On January 24, 2008, Société Générale, one of the largest French banks, announced an abysmal loss of 4.9 billion euros. This loss is attributed to the actions of a young, unknown trader, not named on the day, but whose identity the general public quickly discovered: Jérôme Kerviel.
Immediately, the world is in turmoil – especially since we are a few months after the subprime crisis: how could a single man commit the sum of 50 billion euros to the stock market? How did these 50 billion turn into 4.9 billion losses? And what was its goal: to threaten the integrity of Société Générale? Destabilize the entire global financial system? Or something else…
Numerous testimonies, including that of Jérôme Kerviel
In four episodes of approximately 45 minutes each, which arrive this Friday on Max, Kerviel: a trader, 50 billion therefore wants to re-explain the ins and outs of the affair, more than 15 years after the facts. The documentary series produced by Fred Garson will be based on numerous testimonies, notably those of Société Générale managers, such as Luc François, head of the equities and derivatives division at the time, or Daniel Bouton, who was at the helm. time the CEO.
If even the former President of the Republic François Hollande comes to pass a head (while the affair broke out under the mandate of Nicolas Sarkozy), it is obviously the testimony of Jérôme Kerviel which is at the center of the documentary. We rediscover the former trader, from a working-class Breton background, who developed a passion for finance after seeing films like Wall Street by Oliver Stone in 1987. After his studies, he joined Société Générale in the early 2000s before becoming a trader in 2005.
Jérôme Kerviel addicted to taking risks
“I didn’t realize it, but I was addicted”: the series allows us to understand the psychology of Jérôme Kerviel, who presents himself as an addict to risk-taking, who would have taken advantage of the bank’s lack of security to take “positions” (operations on the financial market) increasingly perilous, until the beginning of 2008. As a reminder, Jérôme Kerviel was sentenced to five years in prison, including two years suspended in 2010, a sentence confirmed two years later.

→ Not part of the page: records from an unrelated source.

(** ** Theorems *)

(** [get_free_page] returns the lowest free page of the managed range, 4096-byte
    aligned, marks that page and no other, and touches no byte outside the map;
    it returns [NULL], leaving memory as it was, exactly when every page of the
    map is in use. *)
Theorem get_free_page_correct s m :
  phy_inv s m ->
  (phy_get_free_page s m = (NULL, s, m) /\ forall p, phy_page s p -> ~ phy_free s m p) \/
  (exists p m', phy_get_free_page s m = (p, s, m') /\
     phy_free s m p /\ p mod PAGE_SIZE = 0 /\
     (forall q, phy_free s m q -> p <= q) /\
     (forall q, phy_free s m' q <-> phy_free s m q /\ q <> p) /\
     (forall a, ~ phy_foot s a -> ld8 m' a = ld8 m a)).
Proof.
  intros Hinv. destruct (phy_get_spec s m Hinv)
    as [[E Hall] | (i & m' & E & Hi & Hbit & Hlow & _ & Hfr)].
  - left. split; [done|]. intros p _ (i & [Hi _] & Hb). by rewrite Hall in Hb.
  - right. exists (pm_start s + 4096 * i), m'. split; [done|].
    destruct (@pa_get _ _ phy_laws s m _ s m' Hinv E) as [(Hz & _) | (Hf & _ & Hfree & _)].
    { destruct Hinv as (_ & _ & Hs & _). rewrite Hs in Hz.
      unfold MEN_MANAGER_START in Hz. lia. }
    split; [done|]. split; [by eapply (@pa_page_ok _ _ phy_laws s m), (@pa_free_page _ _ phy_laws s m)|].
    split; [|by split].
    intros q (j & [Hj ->] & Hb). destruct (decide (j < i)); [|lia].
    rewrite Hlow in Hb by lia. done.
Qed.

Presenting everyone’s opinions on the trader’s motivations, the documentary is a good refresher on the case, even if its editing abuses the symbolism a little too much. To go further, the director Christophe Barratier had made a fiction film on this scandal, L’Outsiderreleased in 2016 and available on video-on-demand sites.
Kerviel: a trader, 50 billionavailable this Friday, November 29 on Max.